We have reached the point where property portfolios should almost be considered criminal.

To emphasize the point, let’s assume that every household needs a car. The government sets up generous tax schemes allowing people to invest in cars until cars become so expensive the average person needing a car cannot afford one and has to rent one from a car investor. The car investor makes a nice return, the renter goes backwards, always needing to rent a car and nothing to show for it at the end of the day. We reach the point where we cannot slash the price of cars because too much money is held in loans to buy cars. There is no point bringing in more cars because only the investors can really afford them and their happy to keep buying them as it keeps the prices up. Solution let’s complain about the amount of rent people have to pay and the affect interest rates has on this. Yes, the problem must be interest rates. Yes, blaming rates is incredibly childish, stupid, dumb, etc etc but it is what we are doing.

The thing is, investors don’t need to invest in cars, like they don’t need to invest in houses, especially when there are enough people needing the commodity to support any extra supply required.
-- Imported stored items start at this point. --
(** X11.  [Source.close()] releases the source's sockets exactly when it
    returns.  On a source not yet closed whose sockets are open, each socket
    is closed afterwards if and only if the call returned; when it raises
    ([Error] on an unknown request or on a reply of the sink other than
    [None]) or waits for ever, both sockets stay open, and no later
    [close()] closes them, the source being marked closed. *)
Theorem Source_close_releases_sockets_iff_it_returns :
  forall s : Source.t,
    Source.closed s = false ->
    sock_closed (Source.ssock s) = false ->
    sock_closed (Source.tsock s) = false ->
    let r := Source.close s in
    (fst r = Ok tt <-> sock_closed (Source.ssock (snd r)) = true) /\
    (fst r = Ok tt <-> sock_closed (Source.tsock (snd r)) = true) /\
    (forall k, In (Close k) (new_events (Source.trace s) (Source.trace (snd r))) ->
               fst r = Ok tt) /\
    Source.close (snd r) = (Ok tt, snd r).
Proof.
  intros s Hcl Hs Ht r.
  destruct (Source_close_cases s Hcl) as [served [extra [_ [_ [_ [Htr Hcase]]]]]].
  fold r in Htr, Hcase.
  assert (Hlast : Source.close (snd r) = (Ok tt, snd r)).
  { apply Source_close_closed. apply Source_close_sets_closed. }
  destruct (drained_requests_on_reply_socket served) as [_ Hnc].
  assert (Hin : forall k, In (Close k) (new_events (Source.trace s) (Source.trace (snd r))) ->
                          In (Close k) extra).
  { intros k. rewrite Htr, new_events_app. intros H.
    apply in_app_or in H as [H|H]; [exfalso; exact (Hnc k H)|exact H]. }
  destruct (fst r) as [u|[msg bad| |]| |]; try contradiction; try destruct u.
  - destruct Hcase as [_ [_ [H1 H2]]]. repeat split; auto.
  - destruct Hcase as [Hex [H1 H2]]. rewrite H1, H2, Hs, Ht.
    repeat split; try discriminate; auto.
    intros k H. apply Hin in H. exfalso.
    destruct Hex as [[-> _]|[_ [-> _]]]; simpl in H; intuition discriminate.
  - destruct Hcase as [_ [_ [_ [H|H]]]]; congruence.
  - destruct Hcase as [Hex [H1 H2]]. rewrite H1, H2, Hs, Ht.
    repeat split; try discriminate; auto.
    intros k H. apply Hin in H. exfalso.
    destruct Hex as [[_ ->]|[_ ->]]; simpl in H; intuition discriminate.
Qed.

(** Nobody registered, and the sink acknowledges the exit of the source. *)
Lemma Source_close_releases_sockets_iff_it_returns_witness :
  sock_closed
    (Source.ssock
       (snd (Source.close (Source.init "tcp://a"%string "tcp://b"%string [] [PyNone])))) =
  true.
Proof.
  exact (proj1 (proj1
           (Source_close_releases_sockets_iff_it_returns
              (Source.init "tcp://a"%string "tcp://b"%string [] [PyNone])
              eq_refl eq_refl eq_refl)) eq_refl).
Defined.

(** X12.  Unlike [Source.send], [Source.close()] cannot drive the count
    below zero, its loop taking requests only while the count is positive:
    from a non-negative count the count it leaves is non-negative, however
    the call ends, and it is exactly 0 when the call, made on a source not
    yet closed, returns. *)
Theorem Source_close_keeps_count_nonnegative :
  forall s : Source.t,
    0 <= Source.nworkers s ->
    0 <= Source.nworkers (snd (Source.close s)) /\
    (Source.closed s = false -> fst (Source.close s) = Ok tt ->
     Source.nworkers (snd (Source.close s)) = 0).
Proof.
  intros s Hn. destruct (Source.closed s) eqn:Hcl.
  - rewrite (Source_close_closed s Hcl). split; [exact Hn|discriminate].
  - destruct (Source_close_cases s Hcl) as [served [extra [_ [Hpos [Hcnt [_ Hcase]]]]]].
    assert (H0 : 0 <= Source.nworkers (snd (Source.close s))).
    { rewrite Hcnt. destruct served as [|c served].
      - unfold joins, exits. rewrite !count_nil. lia.
      - apply positive_before_end; [exact Hpos|discriminate]. }
    split; [exact H0|]. intros _ HOk. rewrite HOk in Hcase.
    destruct Hcase as [Hle _]. lia.
Qed.

(** One worker registered; an exit it did not send comes after its own. *)
Lemma Source_close_keeps_count_nonnegative_witness :
  0 <= Source.nworkers
         (snd (Source.close
                 (Source.mk "tcp://a"%string "tcp://b"%string
                    (mkSocket [PyInst WorkerExitedMessage; PyInst WorkerExitedMessage] false)
                    (mkSocket [PyNone] false) 1 false []))).
Proof.
  refine (proj1 (Source_close_keeps_count_nonnegative
                   (Source.mk "tcp://a"%string "tcp://b"%string
                      (mkSocket [PyInst WorkerExitedMessage; PyInst WorkerExitedMessage]
                         false)
                      (mkSocket [PyNone] false) 1 false [])
                   _)).
  simpl. lia.
Defined.

(** X13.  [Source.close()] tells the sink last, and once at most.  Whatever
    the call meets, what it sends to the sink is nothing or one
    [SourceExitedMessage], the latter only with a count that is not
    positive; it is sent whenever the call returns on a source not yet
    closed, and never when the call raises on an unknown request: the sink
    is then never told, the source being marked closed. *)
Theorem Source_close_informs_sink_once_after_draining :
  forall s : Source.t,
    let r := Source.close s in
    let told := sent_on Tsock (new_events (Source.trace s) (Source.trace (snd r))) in
    (told = [] \/
     told = [PyInst SourceExitedMessage] /\ Source.nworkers (snd r) <= 0) /\
    (Source.closed s = false -> fst r = Ok tt -> told = [PyInst SourceExitedMessage]) /\
    (forall bad, fst r = Raise (Error "Invalid request"%string bad) -> told = []).
Proof.
  intros s r told. destruct (Source.closed s) eqn:Hcl.
  - unfold told, r. rewrite (Source_close_closed s Hcl). simpl.
    rewrite new_events_same. repeat split; auto; discriminate.
  - destruct (Source_close_cases s Hcl) as [served [extra [_ [_ [_ [Htr Hcase]]]]]].
    fold r in Htr, Hcase.
    destruct (drained_requests_on_reply_socket served) as [Hnt _].
    assert (Htold : told = sent_on Tsock extra).
    { unfold told. rewrite Htr, new_events_app, sent_on_app, Hnt. reflexivity. }
    rewrite Htold.
    destruct (fst r) as [u|[msg bad| |]| |]; try contradiction; try destruct u.
    + destruct Hcase as [Hle [-> _]]. simpl. repeat split; auto; discriminate.
    + destruct Hcase as [[[-> [-> _]]|[Hle [-> [-> _]]]] _]; simpl;
        repeat split; auto; discriminate.
    + destruct Hcase as [-> _]. simpl. repeat split; auto; discriminate.
    + destruct Hcase as [[[_ ->]|[Hle ->]] _]; simpl; repeat split; auto; discriminate.
Qed.

(** A source with one worker registered meets a request it does not know. *)
Lemma Source_close_informs_sink_once_after_draining_witness :
  sent_on Tsock
    (new_events []
       (Source.trace
          (snd (Source.close
                  (Source.mk "tcp://a"%string "tcp://b"%string
                     (mkSocket [PyInt 3] false) (mkSocket [PyNone] false) 1 false []))))) =
  [].
Proof.
  refine (proj2 (proj2
            (Source_close_informs_sink_once_after_draining
               (Source.mk "tcp://a"%string "tcp://b"%string
                  (mkSocket [PyInt 3] false) (mkSocket [PyNone] false) 1 false [])))
            (PyInt 3) _).
  reflexivity.
Defined.

(** ** One worker, one task, one result *)

(** X14.  A whole session in which every endpoint is fed exactly what the
    others send.  The worker joins, asks for a task, gets [T], sends the
    result [R] and closes; the source, given what the worker sent to it,
    hands out [T] in [send(T)] and then drains, tells the sink and returns
    from [close()]; the sink, given what the worker and then the source sent
    to it, yields [R] and nothing else and ends.  Every call returns, the
    answers each side gets are the ones the other side sent, and both counts
    are back at 0. *)
Theorem one_worker_session_runs_to_completion :
  forall (sa ta : string) (T R : pyobj),
    isinstance T NoMoreJobsMessage = false ->
    sink_control R = false ->
    let from_source := [PyNone; T; PyNone] in
    let from_sink := [PyNone; PyNone; PyNone] in
    let r0 := Worker.init sa ta from_source from_sink in
    let r1 := Worker.next (snd r0) in
    let r2 := Worker.send R (snd r1) in
    let r3 := Worker.close (snd r2) in
    let to_source := sent_on Ssock (Worker.trace (snd r3)) in
    let to_sink := sent_on Tsock (Worker.trace (snd r3)) in
    let q1 := Source.send T (Source.init sa ta to_source [PyNone]) in
    let q2 := Source.close (snd q1) in
    let p := Sink_list (Sink.init ta (to_sink ++ sent_on Tsock (Source.trace (snd q2)))) in
    (fst r0 = Ok tt /\ fst r1 = Ok T /\ fst r2 = Ok tt /\ fst r3 = Ok tt) /\
    (to_source = [PyInst WorkerJoinMessage; PyNone; PyInst WorkerExitedMessage] /\
     to_sink = [PyInst WorkerJoinMessage; R; PyInst WorkerExitedMessage]) /\
    (fst q1 = Ok tt /\ fst q2 = Ok tt /\
     sent_on Ssock (Source.trace (snd q2)) = from_source /\
     sent_on Tsock (Source.trace (snd q2)) = [PyInst SourceExitedMessage] /\
     Source.nworkers (snd q2) = 0) /\
    (fst p = Ok [R] /\
     sent_on Tsock (Sink.trace (snd p)) = from_sink ++ [PyNone] /\
     Sink.nworkers (snd p) = 0 /\ rx (Sink.tsock (snd p)) = []).
Proof.
  intros sa ta T R HT HR.
  destruct T as [| | | | | |c]; try destruct c; try (cbv in HT; discriminate HT);
    destruct R as [| | | | | |c]; try destruct c; try (cbv in HR; discriminate HR);
    vm_compute; repeat split.
Qed.

(** The task is a string and the result a list. *)
Lemma one_worker_session_runs_to_completion_witness :
  fst (Sink_list
         (Sink.init "tcp://b"%string
            [PyInst WorkerJoinMessage; PyList [PyInt 1]; PyInst WorkerExitedMessage;
             PyInst SourceExitedMessage])) = Ok [PyList [PyInt 1]].
Proof.
  exact (proj1 (proj2 (proj2 (proj2
           (one_worker_session_runs_to_completion
              "tcp://a"%string "tcp://b"%string (PyStr "job-1"%string) (PyList [PyInt 1])
              eq_refl eq_refl))))).
Defined.

(** ** cache.fnhash *)

Lemma remove_whitespace_has_none (s : string) (c : Ascii.ascii) :
  In c (list_ascii_of_string (cache.remove_whitespace s)) -> cache.isspace c = false.
Proof.
  induction s as [|c' s IH]; simpl; [contradiction|].
  destruct (cache.isspace c') eqn:E; [exact IH|].
  simpl. intros [H|H]; [subst c'; exact E|exact (IH H)].
Qed.

(** X15.  The hash [fnhash] returns holds no whitespace character, whatever
    the source lines, the docstring and the name of the function are. *)
Theorem fnhash_holds_no_whitespace :
  forall (fn : cache.function) (c : Ascii.ascii),
    In c (list_ascii_of_string (cache.fnhash fn)) -> cache.isspace c = false.
Proof. intros fn c. unfold cache.fnhash. apply remove_whitespace_has_none. Qed.

(** The first character of the hash of a one-line function. *)
Lemma fnhash_holds_no_whitespace_witness :
  cache.isspace (Ascii.ascii_of_nat 100) = false.
Proof.
  refine (fnhash_holds_no_whitespace
            (cache.mkFunction ["def g(x): return x"%string] None "g"%string)
            (Ascii.ascii_of_nat 100) _).
  vm_compute. left. reflexivity.
Defined.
However, this is only true if those people can actually afford the commodity. The problem isn’t rates, we’ve survived much much higher rates. The problem is the base cost and this is been driven up by having investors in the market who the government is helping through their tax incentives. This problem has been handed on from successive government to government, each represented by a significant set of people personally gaining from property investment. However, each new government takes full responsibility for the problem if they decide to take no action, or worse still, make the action worse by inflaming the situation with policies like increasing migration.

Investors should be forced to take their money elsewhere in a time of crisis. Yes, they may lose some on the way but it could be considered the loss of ill gotten gains of people aiming to profit out of the basic needs of others.